(Beginning of Records supplied)

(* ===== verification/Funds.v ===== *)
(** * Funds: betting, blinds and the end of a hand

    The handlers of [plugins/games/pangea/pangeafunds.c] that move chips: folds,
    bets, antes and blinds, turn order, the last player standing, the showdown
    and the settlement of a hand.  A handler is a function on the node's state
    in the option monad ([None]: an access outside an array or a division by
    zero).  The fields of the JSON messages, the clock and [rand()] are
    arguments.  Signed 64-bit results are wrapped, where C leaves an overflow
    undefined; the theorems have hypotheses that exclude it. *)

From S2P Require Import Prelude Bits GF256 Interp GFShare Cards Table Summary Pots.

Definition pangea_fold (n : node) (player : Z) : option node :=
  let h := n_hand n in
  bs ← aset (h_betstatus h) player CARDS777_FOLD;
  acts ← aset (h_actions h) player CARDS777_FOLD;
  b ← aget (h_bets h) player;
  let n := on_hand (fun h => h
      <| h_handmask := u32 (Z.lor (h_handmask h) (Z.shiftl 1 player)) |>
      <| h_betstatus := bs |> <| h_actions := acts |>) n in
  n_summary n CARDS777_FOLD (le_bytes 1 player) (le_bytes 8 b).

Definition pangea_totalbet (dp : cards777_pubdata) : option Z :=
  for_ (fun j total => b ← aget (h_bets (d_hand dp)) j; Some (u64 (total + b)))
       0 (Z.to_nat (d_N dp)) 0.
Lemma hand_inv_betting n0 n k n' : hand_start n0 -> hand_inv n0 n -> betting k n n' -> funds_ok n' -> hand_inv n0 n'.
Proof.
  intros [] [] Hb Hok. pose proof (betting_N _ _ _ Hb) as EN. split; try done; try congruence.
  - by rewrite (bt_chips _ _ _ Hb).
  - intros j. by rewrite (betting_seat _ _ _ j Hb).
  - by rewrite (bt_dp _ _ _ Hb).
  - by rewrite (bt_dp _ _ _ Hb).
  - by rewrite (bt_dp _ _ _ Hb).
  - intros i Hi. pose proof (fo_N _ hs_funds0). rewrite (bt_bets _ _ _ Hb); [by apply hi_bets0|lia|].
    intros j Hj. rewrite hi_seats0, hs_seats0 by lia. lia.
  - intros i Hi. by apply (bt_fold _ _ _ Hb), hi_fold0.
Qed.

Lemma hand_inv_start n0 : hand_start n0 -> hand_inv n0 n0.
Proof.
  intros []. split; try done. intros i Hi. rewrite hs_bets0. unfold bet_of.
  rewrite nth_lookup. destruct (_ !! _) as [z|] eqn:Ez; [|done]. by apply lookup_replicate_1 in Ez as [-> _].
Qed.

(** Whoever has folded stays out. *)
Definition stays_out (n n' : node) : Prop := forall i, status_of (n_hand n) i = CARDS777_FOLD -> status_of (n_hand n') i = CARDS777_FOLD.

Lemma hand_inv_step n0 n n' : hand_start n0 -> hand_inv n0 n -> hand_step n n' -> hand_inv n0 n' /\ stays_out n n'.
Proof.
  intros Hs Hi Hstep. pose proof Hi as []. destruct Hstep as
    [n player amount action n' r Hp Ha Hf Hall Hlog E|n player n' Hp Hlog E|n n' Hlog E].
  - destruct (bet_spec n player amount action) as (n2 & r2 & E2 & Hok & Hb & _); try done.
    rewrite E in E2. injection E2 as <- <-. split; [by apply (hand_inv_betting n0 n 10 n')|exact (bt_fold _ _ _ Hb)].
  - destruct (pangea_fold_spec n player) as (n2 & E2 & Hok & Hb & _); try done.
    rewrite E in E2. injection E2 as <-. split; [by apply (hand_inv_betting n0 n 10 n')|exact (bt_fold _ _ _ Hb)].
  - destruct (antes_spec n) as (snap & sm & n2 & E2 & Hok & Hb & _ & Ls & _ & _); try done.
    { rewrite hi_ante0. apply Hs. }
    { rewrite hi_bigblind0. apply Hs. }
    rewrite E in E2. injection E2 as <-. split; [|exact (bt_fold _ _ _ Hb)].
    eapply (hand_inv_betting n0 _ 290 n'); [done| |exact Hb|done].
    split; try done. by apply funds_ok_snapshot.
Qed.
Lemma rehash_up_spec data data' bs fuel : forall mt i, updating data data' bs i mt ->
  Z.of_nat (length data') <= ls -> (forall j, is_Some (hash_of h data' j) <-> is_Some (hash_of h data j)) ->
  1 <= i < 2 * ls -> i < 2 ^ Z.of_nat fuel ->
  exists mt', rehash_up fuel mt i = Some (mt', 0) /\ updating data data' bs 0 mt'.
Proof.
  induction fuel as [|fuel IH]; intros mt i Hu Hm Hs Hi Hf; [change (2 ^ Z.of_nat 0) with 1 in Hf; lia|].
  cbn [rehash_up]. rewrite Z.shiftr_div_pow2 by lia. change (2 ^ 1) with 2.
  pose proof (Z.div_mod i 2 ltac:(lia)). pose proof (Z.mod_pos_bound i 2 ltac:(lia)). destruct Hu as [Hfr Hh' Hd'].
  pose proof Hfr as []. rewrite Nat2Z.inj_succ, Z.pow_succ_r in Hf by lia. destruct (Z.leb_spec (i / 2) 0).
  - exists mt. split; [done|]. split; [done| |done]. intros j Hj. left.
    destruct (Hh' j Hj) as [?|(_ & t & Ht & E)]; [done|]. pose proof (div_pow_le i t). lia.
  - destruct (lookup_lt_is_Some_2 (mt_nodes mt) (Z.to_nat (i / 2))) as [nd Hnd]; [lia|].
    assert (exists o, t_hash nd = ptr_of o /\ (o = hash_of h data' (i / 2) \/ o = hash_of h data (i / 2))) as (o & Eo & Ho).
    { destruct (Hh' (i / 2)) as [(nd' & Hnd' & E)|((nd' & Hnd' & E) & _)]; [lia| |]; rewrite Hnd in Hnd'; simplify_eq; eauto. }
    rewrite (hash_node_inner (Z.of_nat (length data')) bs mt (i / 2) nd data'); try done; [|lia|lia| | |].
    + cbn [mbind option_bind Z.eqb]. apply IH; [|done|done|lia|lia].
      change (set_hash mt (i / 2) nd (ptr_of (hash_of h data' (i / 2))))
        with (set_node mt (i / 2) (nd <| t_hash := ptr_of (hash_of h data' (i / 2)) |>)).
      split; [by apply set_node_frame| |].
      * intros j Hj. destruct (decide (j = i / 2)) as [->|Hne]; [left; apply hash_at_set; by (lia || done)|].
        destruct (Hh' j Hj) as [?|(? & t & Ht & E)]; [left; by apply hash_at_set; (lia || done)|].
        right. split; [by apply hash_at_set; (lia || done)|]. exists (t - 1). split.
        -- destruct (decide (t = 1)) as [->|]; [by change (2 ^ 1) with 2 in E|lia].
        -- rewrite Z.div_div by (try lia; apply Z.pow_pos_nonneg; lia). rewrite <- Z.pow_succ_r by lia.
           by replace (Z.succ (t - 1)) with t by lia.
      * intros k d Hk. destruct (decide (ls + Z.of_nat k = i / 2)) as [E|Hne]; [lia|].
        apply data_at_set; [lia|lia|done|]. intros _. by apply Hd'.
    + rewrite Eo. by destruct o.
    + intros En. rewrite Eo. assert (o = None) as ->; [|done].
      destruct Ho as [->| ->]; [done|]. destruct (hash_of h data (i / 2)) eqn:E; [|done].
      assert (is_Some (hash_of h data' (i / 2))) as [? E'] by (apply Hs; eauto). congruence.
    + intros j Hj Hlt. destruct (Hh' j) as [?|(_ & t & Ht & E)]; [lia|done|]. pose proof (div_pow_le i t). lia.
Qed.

(End of Records supplied)
(Beginning of Records supplied)

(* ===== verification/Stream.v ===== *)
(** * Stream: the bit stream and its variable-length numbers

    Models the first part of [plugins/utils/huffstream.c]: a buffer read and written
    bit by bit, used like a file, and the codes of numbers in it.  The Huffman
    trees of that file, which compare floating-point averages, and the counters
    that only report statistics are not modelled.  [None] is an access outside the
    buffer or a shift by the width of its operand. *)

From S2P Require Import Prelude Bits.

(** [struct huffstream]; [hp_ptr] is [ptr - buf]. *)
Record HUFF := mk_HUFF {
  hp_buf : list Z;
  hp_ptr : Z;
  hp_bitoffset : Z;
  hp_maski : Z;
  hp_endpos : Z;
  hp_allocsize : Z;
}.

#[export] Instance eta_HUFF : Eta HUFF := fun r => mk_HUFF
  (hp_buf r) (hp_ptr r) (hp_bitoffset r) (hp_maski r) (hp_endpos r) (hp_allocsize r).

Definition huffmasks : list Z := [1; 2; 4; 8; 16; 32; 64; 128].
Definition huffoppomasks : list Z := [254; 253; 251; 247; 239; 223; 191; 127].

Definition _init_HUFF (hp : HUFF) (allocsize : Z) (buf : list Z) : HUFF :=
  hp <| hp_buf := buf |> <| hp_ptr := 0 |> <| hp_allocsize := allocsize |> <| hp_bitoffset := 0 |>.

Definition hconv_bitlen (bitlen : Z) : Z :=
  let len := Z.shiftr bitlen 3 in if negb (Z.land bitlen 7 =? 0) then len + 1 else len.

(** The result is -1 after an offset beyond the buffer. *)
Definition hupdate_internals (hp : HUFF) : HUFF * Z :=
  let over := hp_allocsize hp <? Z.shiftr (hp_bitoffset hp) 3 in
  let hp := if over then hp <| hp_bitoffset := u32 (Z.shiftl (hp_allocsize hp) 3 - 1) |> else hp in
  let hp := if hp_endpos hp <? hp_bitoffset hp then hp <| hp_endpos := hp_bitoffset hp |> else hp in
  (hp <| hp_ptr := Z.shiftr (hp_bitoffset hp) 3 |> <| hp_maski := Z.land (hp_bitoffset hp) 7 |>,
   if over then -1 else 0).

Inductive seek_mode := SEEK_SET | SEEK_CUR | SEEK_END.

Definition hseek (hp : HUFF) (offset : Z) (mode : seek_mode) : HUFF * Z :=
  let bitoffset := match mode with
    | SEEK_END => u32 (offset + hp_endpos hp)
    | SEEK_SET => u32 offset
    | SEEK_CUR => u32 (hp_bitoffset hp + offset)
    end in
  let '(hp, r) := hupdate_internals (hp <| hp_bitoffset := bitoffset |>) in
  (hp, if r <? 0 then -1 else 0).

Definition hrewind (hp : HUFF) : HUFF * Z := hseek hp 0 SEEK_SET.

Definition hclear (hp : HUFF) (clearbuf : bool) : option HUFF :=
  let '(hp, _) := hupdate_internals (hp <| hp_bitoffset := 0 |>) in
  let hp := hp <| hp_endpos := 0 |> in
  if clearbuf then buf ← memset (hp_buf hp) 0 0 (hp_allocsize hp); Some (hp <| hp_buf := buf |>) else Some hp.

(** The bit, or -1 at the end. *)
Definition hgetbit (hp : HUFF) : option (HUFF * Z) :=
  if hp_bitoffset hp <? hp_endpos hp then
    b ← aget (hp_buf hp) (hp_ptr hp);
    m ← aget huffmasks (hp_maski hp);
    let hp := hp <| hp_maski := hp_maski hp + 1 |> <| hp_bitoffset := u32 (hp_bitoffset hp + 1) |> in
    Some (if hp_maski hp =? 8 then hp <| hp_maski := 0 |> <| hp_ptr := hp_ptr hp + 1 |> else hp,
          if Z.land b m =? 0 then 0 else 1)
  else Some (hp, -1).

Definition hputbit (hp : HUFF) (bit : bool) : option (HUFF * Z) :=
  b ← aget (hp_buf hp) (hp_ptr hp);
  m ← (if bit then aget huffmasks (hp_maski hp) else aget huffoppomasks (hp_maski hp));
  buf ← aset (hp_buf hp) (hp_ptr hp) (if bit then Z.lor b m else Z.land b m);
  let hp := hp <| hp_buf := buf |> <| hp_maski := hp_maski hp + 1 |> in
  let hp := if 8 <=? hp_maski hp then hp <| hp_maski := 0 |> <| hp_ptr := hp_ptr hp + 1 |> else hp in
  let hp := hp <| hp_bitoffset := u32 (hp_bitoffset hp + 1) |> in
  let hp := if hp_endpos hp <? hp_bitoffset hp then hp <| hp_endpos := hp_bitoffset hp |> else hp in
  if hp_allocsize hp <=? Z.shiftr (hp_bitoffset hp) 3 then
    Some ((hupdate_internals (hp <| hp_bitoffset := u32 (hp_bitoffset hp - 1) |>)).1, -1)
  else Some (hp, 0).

(End of Records supplied)

# Instructions for the task:
Your task is to restate, word for word, only those lines above that fall between the line holding "b ← aget (h_bets h) player;" and the line holding "intros Hs Hi", inclusive.

# Output of the exercise:
  b ← aget (h_bets h) player;
  let n := on_hand (fun h => h
      <| h_handmask := u32 (Z.lor (h_handmask h) (Z.shiftl 1 player)) |>
      <| h_betstatus := bs |> <| h_actions := acts |>) n in
  n_summary n CARDS777_FOLD (le_bytes 1 player) (le_bytes 8 b).

Definition pangea_totalbet (dp : cards777_pubdata) : option Z :=
  for_ (fun j total => b ← aget (h_bets (d_hand dp)) j; Some (u64 (total + b)))
       0 (Z.to_nat (d_N dp)) 0.
Lemma hand_inv_betting n0 n k n' : hand_start n0 -> hand_inv n0 n -> betting k n n' -> funds_ok n' -> hand_inv n0 n'.
Proof.
  intros [] [] Hb Hok. pose proof (betting_N _ _ _ Hb) as EN. split; try done; try congruence.
  - by rewrite (bt_chips _ _ _ Hb).
  - intros j. by rewrite (betting_seat _ _ _ j Hb).
  - by rewrite (bt_dp _ _ _ Hb).
  - by rewrite (bt_dp _ _ _ Hb).
  - by rewrite (bt_dp _ _ _ Hb).
  - intros i Hi. pose proof (fo_N _ hs_funds0). rewrite (bt_bets _ _ _ Hb); [by apply hi_bets0|lia|].
    intros j Hj. rewrite hi_seats0, hs_seats0 by lia. lia.
  - intros i Hi. by apply (bt_fold _ _ _ Hb), hi_fold0.
Qed.

Lemma hand_inv_start n0 : hand_start n0 -> hand_inv n0 n0.
Proof.
  intros []. split; try done. intros i Hi. rewrite hs_bets0. unfold bet_of.
  rewrite nth_lookup. destruct (_ !! _) as [z|] eqn:Ez; [|done]. by apply lookup_replicate_1 in Ez as [-> _].
Qed.

(** Whoever has folded stays out. *)
Definition stays_out (n n' : node) : Prop := forall i, status_of (n_hand n) i = CARDS777_FOLD -> status_of (n_hand n') i = CARDS777_FOLD.

Lemma hand_inv_step n0 n n' : hand_start n0 -> hand_inv n0 n -> hand_step n n' -> hand_inv n0 n' /\ stays_out n n'.
Proof.
  intros Hs Hi Hstep. pose proof Hi as []. destruct Hstep as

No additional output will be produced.